Nous savons comment elles jouent. Tout physique, borderline, cracra, méchant. Le but est de résister avec notre jeu, pas le leur. On joue « famille », on joue « ligne », on joue « équipe », on joue « cohésion » 

Je fais mon petit sketch pour expliquer ce qui est probablement en train de se dire dans l’autre vestiaire : « nos meilleures sont meilleures que leurs meilleures, faites en une affaire personnelle, prenez en une chacune et minez leur le moral, sur le long terme, ça sera payant et elles vont s’énerver » 

A cela, je dis qu’il faut répondre par des lignes propres, par des présentations de dos, que les mauvais coups vont tomber mais qu’il ne faut pas y répondre, que ce sera long parce que les refs vont mettre un moment à s’habituer à voir les mauvais coups, mais que s’ils sont récurrents et toujours du même côté, ça finira par tomber et décimer leurs lignes. 

Ravalez votre fierté et attendez que ça passe. On pense « équipe » !

Coup de sifflet de départ, nous prenons rapidement 30 points d’écart qui se transforment en 53 points de différence à la mi-temps. 

Mais nous subissons leur jeu. Nous prenons beaucoup de fautes, le tableau est noir alors qu’elles ne prennent rien ou presque. Beaucoup de High Block, beaucoup de Multiplayer, beaucoup de Back block ne sont pas sifflés de leur coté à mon avis. On se concentre, on ne se laisse pas abattre. Elles nous tapent fort, nous prenons des powerblock, mais malgré tout nous continuons de creuser l’écart, mais sans vraiment s’amuser. 

A la mi-temps, nous sommes toujours stressées, nous savons que rien n’est joué, 95-42, c’est rien, c’est un peu moins que la moitié de l’objectif, il nous faut imposer notre jeu, ce qui passe par une ligne plus ferme et plus hermétique. 

Reprise, la fatigue et l’habitude des refs font qu’elles sont plus sifflées, et nos joueuses ne prennent presque plus de fautes. A 4 à bloquer, leurs jammeuses restent coincées derrière, à tel point que la 90 passe en bloqueuse, à la fois pour aller faire des trous dans notre défense, et pour recevoir des starpass.

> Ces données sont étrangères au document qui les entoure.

(** * Blockchain-backed storage driver: ledger, chunk codec and FUSE read/write

    A shallow embedding of [myfuse/blockchain.py], [myfuse/ipfs_client.py],
    [myfuse/config.py], the filesystem operations of [myfuse/main.py] and
    the checks of [myfuse/integrity_checker.py], together with the
    properties of the hash chain, the chunking loop, the read and write
    paths and the attribute and directory operations.

    Conventions.
    - Python [int] is [Z]; [str] is [string] (a [str] is identified with its
      UTF-8 encoding, which is what [.encode()] produces); [bytes] is
      [list byte].
    - [hashlib.sha256] is the FIPS 180-4 function, written out below on
      32-bit words held in [Z].
    - A Python exception is a value of [exn]; a call that may raise returns
      a [result].
    - The logger ([fs_logger]) only writes log lines; it is left out, and
      so is the chain file ([save_blockchain], [load_blockchain]): a chain
      is the list of blocks held in memory. *)

From Stdlib Require Import ZArith List Ascii String DecimalString Lia.
From Stdlib.Strings Require Import Byte.
From stdpp Require Import base option list strings gmap.
Import ListNotations.

Local Open Scope Z_scope.

(** ** SHA-256 (hashlib.sha256), FIPS 180-4 *)

Module SHA256.

(** Reduction of an integer to a 32-bit word. *)
Definition wrap32 (x : Z) : Z := Z.land x 0xFFFFFFFF.

Definition add32 (x y : Z) : Z := wrap32 (x + y).

Definition rotr32 (n x : Z) : Z :=
  Z.lor (Z.shiftr x n) (wrap32 (Z.shiftl x (32 - n))).

Definition not32 (x : Z) : Z := Z.lxor x 0xFFFFFFFF.

Definition Ch (x y z : Z) : Z :=
  Z.lxor (Z.land x y) (Z.land (not32 x) z).

Definition Maj (x y z : Z) : Z :=
  Z.lxor (Z.lxor (Z.land x y) (Z.land x z)) (Z.land y z).

Definition big_sigma0 (x : Z) : Z :=
  Z.lxor (Z.lxor (rotr32 2 x) (rotr32 13 x)) (rotr32 22 x).

Definition big_sigma1 (x : Z) : Z :=
  Z.lxor (Z.lxor (rotr32 6 x) (rotr32 11 x)) (rotr32 25 x).

Definition small_sigma0 (x : Z) : Z :=
  Z.lxor (Z.lxor (rotr32 7 x) (rotr32 18 x)) (Z.shiftr x 3).

Definition small_sigma1 (x : Z) : Z :=
  Z.lxor (Z.lxor (rotr32 17 x) (rotr32 19 x)) (Z.shiftr x 10).

(** The sixty-four round constants. *)
Definition round_constants : list Z :=
  0x428a2f98 :: 0x71374491 :: 0xb5c0fbcf :: 0xe9b5dba5 ::
  0x3956c25b :: 0x59f111f1 :: 0x923f82a4 :: 0xab1c5ed5 ::
  0xd807aa98 :: 0x12835b01 :: 0x243185be :: 0x550c7dc3 ::
  0x72be5d74 :: 0x80deb1fe :: 0x9bdc06a7 :: 0xc19bf174 ::
  0xe49b69c1 :: 0xefbe4786 :: 0x0fc19dc6 :: 0x240ca1cc ::
  0x2de92c6f :: 0x4a7484aa :: 0x5cb0a9dc :: 0x76f988da ::
  0x983e5152 :: 0xa831c66d :: 0xb00327c8 :: 0xbf597fc7 ::
  0xc6e00bf3 :: 0xd5a79147 :: 0x06ca6351 :: 0x14292967 ::
  0x27b70a85 :: 0x2e1b2138 :: 0x4d2c6dfc :: 0x53380d13 ::
  0x650a7354 :: 0x766a0abb :: 0x81c2c92e :: 0x92722c85 ::
  0xa2bfe8a1 :: 0xa81a664b :: 0xc24b8b70 :: 0xc76c51a3 ::
  0xd192e819 :: 0xd6990624 :: 0xf40e3585 :: 0x106aa070 ::
  0x19a4c116 :: 0x1e376c08 :: 0x2748774c :: 0x34b0bcb5 ::
  0x391c0cb3 :: 0x4ed8aa4a :: 0x5b9cca4f :: 0x682e6ff3 ::
  0x748f82ee :: 0x78a5636f :: 0x84c87814 :: 0x8cc70208 ::
  0x90befffa :: 0xa4506ceb :: 0xbef9a3f7 :: 0xc67178f2 :: nil.

(** The eight working variables (and the chaining value). *)
Record regs : Type := Regs {
  ra : Z; rb : Z; rc : Z; rd : Z; re : Z; rf : Z; rg : Z; rh : Z
}.

Definition initial_regs : regs :=
  Regs 0x6a09e667 0xbb67ae85 0x3c6ef372 0xa54ff53a
       0x510e527f 0x9b05688c 0x1f83d9ab 0x5be0cd19.

Definition round (k w : Z) (s : regs) : regs :=
  let t1 := add32 (add32 (add32 (add32 (rh s) (big_sigma1 (re s)))
                                (Ch (re s) (rf s) (rg s))) k) w in
  let t2 := add32 (big_sigma0 (ra s)) (Maj (ra s) (rb s) (rc s)) in
  Regs (add32 t1 t2) (ra s) (rb s) (rc s)
       (add32 (rd s) t1) (re s) (rf s) (rg s).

Elles ont renoncé à prendre les leads et essayent de limiter la casse avec des starpass pour forcer les 0-0.

Nous jouons jusqu’au bout, Nat découvre les joies de la feinte et du passage en douceur, jusqu’au dernier jam.

Je passe sur les dix points qui manquent, le vrai score est 231-101 soit 130 points d’écart (on peut dire que l’objectif est atteint)

le score retenu en raison du calcul mental approximatif des trois personnes qui ont relu la feuille du scorekeeper est 221-101.

[conclusion]

Les dix points en question nous font passer en 3ième position sur le championnat juste derrière les Toxic, toutes les équipes ayant joué le même nombre de matches. (en vrai on est toujours 2eme)

Nos défauts sont clairs : Il faut qu’on apprenne à recycler les grosses jammeuses, on y arrive avec les narbonnaises, mais ça n’est pas suffisant.

Il faut que notre définition de pack soit irréprochable, elle nous coûte un match et de nombreux points.

Le reste m’a l’air très bien, on va même avoir le temps de revoir des stratégies ! 🙂

Bravo à toutes, supporters compris, c’était vraiment des super matches et un super week-end.